Uma expressão que circula nos bastidores da investigação sobre o Banco Master resume o estágio atual do caso: a instituição não seria apenas uma organização criminosa — seria uma “máfia fantasiada de banco”.
A Polícia Federal deflagrou nesta quinta-feira (9) a 10ª fase da Operação Compliance Zero para apurar ações coordenadas em redes sociais voltadas a comprometer a credibilidade do Banco Central.
Paralelamente, a PF investiga a atuação de grupo dedicado a intimidar jornalistas, monitorar pessoas ligadas a autoridades e obter informações sigilosas de forma irregular.

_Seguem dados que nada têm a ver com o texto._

Lemma prepare_run tm n config (w : world OS) :
  ∃ config',
    resolve_config tm n config w
    = (inr config', extend (config_warnings tm n config (w_fs w)) w)
    ∧ build_command n config' (extend (config_warnings tm n config (w_fs w)) w)
      = (inr (command_line tm n config (w_fs w)),
         extend (config_warnings tm n config (w_fs w)) w).
Proof.
  unfold resolve_config, build_command, command_line, config_args, config_warnings.
  destruct (given config) eqn:Hg.
  - destruct config as [c|]; [|discriminate]. cbn [given] in Hg.
    rewrite Hg. cbn [orb]. rewrite extend_nil. exists (Some c).
    split; [reflexivity|]. munfold. rewrite Hg. unfold file_there. rewrite Hg.
    by destruct (bool_decide (is_Some (w_fs w !! c))).
  - assert (Hfalsy : match config with Some c => Py.truthy c | None => false end = false)
      by exact Hg.
    rewrite Hfalsy. cbn [orb]. munfold. unfold file_there.
    rewrite default_config_truthy.
    destruct (bool_decide (is_Some (w_fs w !! default_config tm n))) eqn:Hd.
    + rewrite extend_nil. exists (Some (default_config tm n)).
      split; [reflexivity|]. rewrite default_config_truthy, Hd. reflexivity.
    + exists config. unfold extend. cbn [w_fs w_os w_trace].
      split; [by rewrite <- app_assoc|].
      destruct config as [c|]; [|reflexivity]. cbn [given] in Hg. by rewrite Hg.
Qed.

(** *** [start_tunnel] and [stop_tunnel] after the probe *)

Lemma probe_not_running_no_record tm n (w w1 : world OS) pid :
  is_tunnel_running tm n w = (inr (false, pid), w1) →
  w_fs w1 !! get_pid_file tm n = None.
Proof.
  intros Hrun. rewrite (probe_not_running_fs _ _ _ _ _ Hrun).
  apply lookup_delete_eq.
Qed.

Lemma start_tunnel_run tm n config (w w1 : world OS) pid0 :
  is_tunnel_running tm n w = (inr (false, pid0), w1) →
  start_tunnel tm n config w
  = (inr (fst (start_after_probe tm n config w1)),
     snd (start_after_probe tm n config w1)).
Proof.
  intros Hrun.
  pose proof (pid_file_truthy tm n) as Htr.
  pose proof (pid_log_distinct tm n) as Hne.
  pose proof (probe_not_running_no_record _ _ _ _ _ Hrun) as Hnone.
  destruct (prepare_run tm n config w1) as (config' & Hcfg & Hcmd).
  unfold start_tunnel. unfold mbind at 1, M_bind at 1, bind at 1. rewrite Hrun.
  unfold mbind at 1, M_bind at 1, bind at 1. rewrite Hcfg.
  unfold mbind at 1, M_bind at 1, bind at 1. rewrite Hcmd.
  unfold start_after_probe.
  unfold open_w, popen, write_file, sleep, poll. munfold.
  unfold extend. cbn [w_os w_fs w_trace].
  destruct (os_popen (command_line tm n config (w_fs w1)) (w_os w1))
    as [[e|child] os3]; cbn [w_os w_fs w_trace fst snd].
  - rewrite (unlink_if_exists_run _ _ Htr). cbn [w_os w_fs w_trace].
    rewrite lookup_insert_ne by (by apply not_eq_sym).
    rewrite Hnone. by rewrite <- !app_assoc.
  - destruct (os_poll child (os_sleep 2 os3)) as [[code|] os4];
      cbn [w_os w_fs w_trace fst snd].
    + rewrite (unlink_if_exists_run _ _ Htr). cbn [w_os w_fs w_trace].
      rewrite lookup_insert_eq. unfold reclaim. cbn [w_os w_fs w_trace].
      by rewrite <- !app_assoc.
    + by rewrite <- !app_assoc.
Qed.

Lemma sleep_total_app evs1 evs2 :
  sleep_total (evs1 ++ evs2) = (sleep_total evs1 + sleep_total evs2)%nat.
Proof.
  induction evs1 as [|e evs1 IH]; [reflexivity|].
  destruct e; cbn [app sleep_total]; rewrite IH; lia.
Qed.

Lemma sleep_total_rounds pid k : sleep_total (rounds pid k) = k.
Proof.
  induction k as [|k IH]; [reflexivity|].
  change (rounds pid (S k)) with (EvKill pid SIG0 Delivered :: EvSleep 1 :: rounds pid k).
  cbn [sleep_total]. by rewrite IH.
Qed.

Lemma rounds_stop_events pid pid_file k :
  forallb (stop_event pid pid_file) (rounds pid k) = true.
Proof.
  induction k as [|k IH]; [reflexivity|].
  change (rounds pid (S k)) with (EvKill pid SIG0 Delivered :: EvSleep 1 :: rounds pid k).
  cbn [forallb stop_event]. by rewrite Z.eqb_refl, IH.
Qed.

Lemma delete_if_there (fs : gmap string string) p :
  match fs !! p with Some _ => delete p fs | None => fs end = delete p fs.
Proof. destruct (fs !! p) eqn:Hl; [reflexivity|]. symmetry. by apply delete_id. Qed.

(** A stop after a probe that reported the process [pid]: whatever the
    system answers, a flag is returned; the record is deleted exactly
    when the flag is [True]; the events are signals to [pid], sleeps of
    at most eleven seconds in all, the deletion and a notice. *)
Lemma stop_tunnel_run tm n (w w1 : world OS) pid :
  is_tunnel_running tm n w = (inr (true, Some pid), w1) →
  ∃ (b : bool) os' evs,
    stop_tunnel tm n w
    = (inr b,
       World (if b then delete (get_pid_file tm n) (w_fs w1) else w_fs w1) os'
         (w_trace w1 ++ evs))
    ∧ forallb (stop_event pid (get_pid_file tm n)) evs = true
    ∧ (sleep_total evs ≤ 11)%nat.
Proof.
  intros Hrun.
  pose proof (pid_file_truthy tm n) as Htr.
  unfold stop_tunnel. unfold mbind at 1, M_bind at 1, bind at 1. rewrite Hrun.
  cbn [negb]. unfold try_except at 1.
  unfold mbind at 1, M_bind at 1, bind at 1.
  unfold kill_opt at 1, kill at 1.
  destruct (fits_pid_t pid) eqn:Hfit.
  2:{ exists false, (w_os w1), [EvPrint (MsgErrorStopping OverflowError)].
      split; [|split; [reflexivity|cbn; lia]].
      munfold. cbn. by destruct w1. }
  destruct (os_kill pid SIGTERM (w_os w1)) as [[|e] os2].
  - unfold mbind at 1, M_bind at 1, bind at 1.
    destruct (wait_for_exit_rounds pid 10
                (World (w_fs w1) os2 (w_trace w1 ++ [EvKill pid SIGTERM Delivered])) Hfit)
      as (k & os3 & [[-> Hw] | [Hlt [e Hw]]]); rewrite Hw; clear Hw.
    + unfold kill_opt, kill, sleep. munfold. rewrite Hfit. cbn [w_os w_fs w_trace].
      destruct (os_kill pid SIGKILL os3) as [[|e] os4]; cbn [w_os w_fs w_trace];
        rewrite (unlink_if_exists_run _ _ Htr); cbn [w_os w_fs w_trace].
      * exists true, (os_sleep 1 os4),
          ([EvKill pid SIGTERM Delivered] ++ rounds pid 10
             ++ [EvKill pid SIGKILL Delivered; EvSleep 1]
             ++ (match w_fs w1 !! get_pid_file tm n with
                 | Some _ => [EvUnlink (get_pid_file tm n)]
                 | None => []
                 end)
             ++ [EvPrint (MsgStopped n (Some pid))]).
        split; [|split].
        -- rewrite <- delete_if_there.
           destruct (w_fs w1 !! get_pid_file tm n); unfold reclaim;
             cbn [w_os w_fs w_trace]; rewrite <- !app_assoc; reflexivity.
        -- rewrite !forallb_app, rounds_stop_events. cbn [forallb stop_event].
           rewrite Z.eqb_refl.
           destruct (w_fs w1 !! get_pid_file tm n); cbn [forallb stop_event];
             rewrite ?bool_decide_eq_true_2 by done; reflexivity.
        -- rewrite !sleep_total_app, sleep_total_rounds.
           destruct (w_fs w1 !! get_pid_file tm n); cbn [sleep_total]; lia.
      * exists true, os4,
          ([EvKill pid SIGTERM Delivered] ++ rounds pid 10
             ++ [EvKill pid SIGKILL (KillFails e)]
             ++ (match w_fs w1 !! get_pid_file tm n with
                 | Some _ => [EvUnlink (get_pid_file tm n)]
                 | None => []
                 end)
             ++ [EvPrint (MsgStopped n (Some pid))]).
        split; [|split].
        -- rewrite <- delete_if_there.
           destruct (w_fs w1 !! get_pid_file tm n); unfold reclaim;
             cbn [w_os w_fs w_trace]; rewrite <- !app_assoc; reflexivity.
        -- rewrite !forallb_app, rounds_stop_events. cbn [forallb stop_event].
           rewrite Z.eqb_refl.
           destruct (w_fs w1 !! get_pid_file tm n); cbn [forallb stop_event];
             rewrite ?bool_decide_eq_true_2 by done; reflexivity.
        -- rewrite !sleep_total_app, sleep_total_rounds.
           destruct (w_fs w1 !! get_pid_file tm n); cbn [sleep_total]; lia.
    + munfold. cbn [w_os w_fs w_trace].
      rewrite (unlink_if_exists_run _ _ Htr); cbn [w_os w_fs w_trace].
      exists true, os3,
        ([EvKill pid SIGTERM Delivered] ++ rounds pid k
           ++ [EvKill pid SIG0 (KillFails e)]
           ++ (match w_fs w1 !! get_pid_file tm n with
                 | Some _ => [EvUnlink (get_pid_file tm n)]
                 | None => []
                 end)
           ++ [EvPrint (MsgStopped n (Some pid))]).
      split; [|split].
      * rewrite <- delete_if_there.
        destruct (w_fs w1 !! get_pid_file tm n); unfold reclaim;
          cbn [w_os w_fs w_trace]; rewrite <- !app_assoc; reflexivity.
      * rewrite !forallb_app, rounds_stop_events. cbn [forallb stop_event].
        rewrite Z.eqb_refl.
        destruct (w_fs w1 !! get_pid_file tm n); cbn [forallb stop_event];
          rewrite ?bool_decide_eq_true_2 by done; reflexivity.
      * rewrite !sleep_total_app, sleep_total_rounds.
        destruct (w_fs w1 !! get_pid_file tm n); cbn [sleep_total]; lia.
  - destruct (is_ProcessLookupError (OSError e)) eqn:Hple.
    + munfold. cbn [w_os w_fs w_trace].
      rewrite (unlink_if_exists_run _ _ Htr); cbn [w_os w_fs w_trace].
      exists true, os2,
        ([EvKill pid SIGTERM (KillFails e)]
           ++ (match w_fs w1 !! get_pid_file tm n with
                 | Some _ => [EvUnlink (get_pid_file tm n)]
                 | None => []
                 end)
           ++ [EvPrint (MsgStoppedGone n)]).
      split; [|split].
      * rewrite <- delete_if_there.
        destruct (w_fs w1 !! get_pid_file tm n); unfold reclaim;
          cbn [w_os w_fs w_trace]; rewrite <- !app_assoc; reflexivity.
      * rewrite !forallb_app. cbn [forallb stop_event]. rewrite Z.eqb_refl.
        destruct (w_fs w1 !! get_pid_file tm n); cbn [forallb stop_event];
          rewrite ?bool_decide_eq_true_2 by done; reflexivity.
      * rewrite !sleep_total_app.
        destruct (w_fs w1 !! get_pid_file tm n); cbn [sleep_total]; lia.
    + munfold. cbn [w_os w_fs w_trace].
      exists false, os2,
        [EvKill pid SIGTERM (KillFails e); EvPrint (MsgErrorStopping (OSError e))].
      split; [|split].
      * by rewrite <- !app_assoc.
      * cbn [forallb stop_event]. by rewrite Z.eqb_refl.
      * cbn [sleep_total]. lia.
Qed.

Estrutura corporativa do crime
A comparação com uma máfia ganha força à medida que avança a análise do material apreendido. A percepção predominante entre os investigadores é a de que o esquema operava com alto grau de profissionalização — funções claramente definidas, divisão de responsabilidades e uma lógica operacional típica de uma grande empresa.
Os celulares apreendidos se tornaram um “mapa do crime” dessa engrenagem. O conteúdo encontrado teria permitido reconstruir diferentes frentes de atuação e até identificar planos que jamais chegaram a ser executados.
Esse padrão se conecta ao que veio à tona em fases anteriores. O “Projeto DV” — campanha paga batizada com as iniciais do próprio Vorcaro — contratava influenciadores com contratos sigilosos e previa multas de R$ 800 mil por vazamento, exatamente o tipo de profissionalização que os investigadores hoje descrevem como marca registrada do esquema.
A 10ª fase chega menos de três semanas depois da 9ª, que expandiu a investigação para além do setor privado ao mirar um agente público — um ritmo que reforça a avaliação de que o material já reunido é suficiente para avançar sem depender da colaboração do investigado.
Delação praticamente descartada
A proposta de acordo de Vorcaro foi rejeitada duas vezes. Em ambas as ocasiões, os investigadores avaliaram que as informações oferecidas não acrescentavam elementos relevantes ao que já havia sido descoberto por conta própria.
Além disso, os investigadores concluíram que o empresário não assumia responsabilidade pelos fatos investigados nem reconhecia a existência de crimes — condição considerada mínima para qualquer negociação.
Desde a segunda rejeição, a suspeita era de que Vorcaro estaria protegendo pessoas de seu círculo próximo. Esse mesmo raciocínio sustenta hoje a avaliação de que o caminho do acordo está praticamente fechado.
Integrantes da apuração comparam o volume de evidências ao de grandes investigações nacionais, como a Lava Jato. A tese é que as provas já acumuladas permitem avançar sem depender da colaboração do investigado. A defesa de Vorcaro segue buscando alternativas para reabrir essa possibilidade, mas a perspectiva, por ora, é de porta fechada.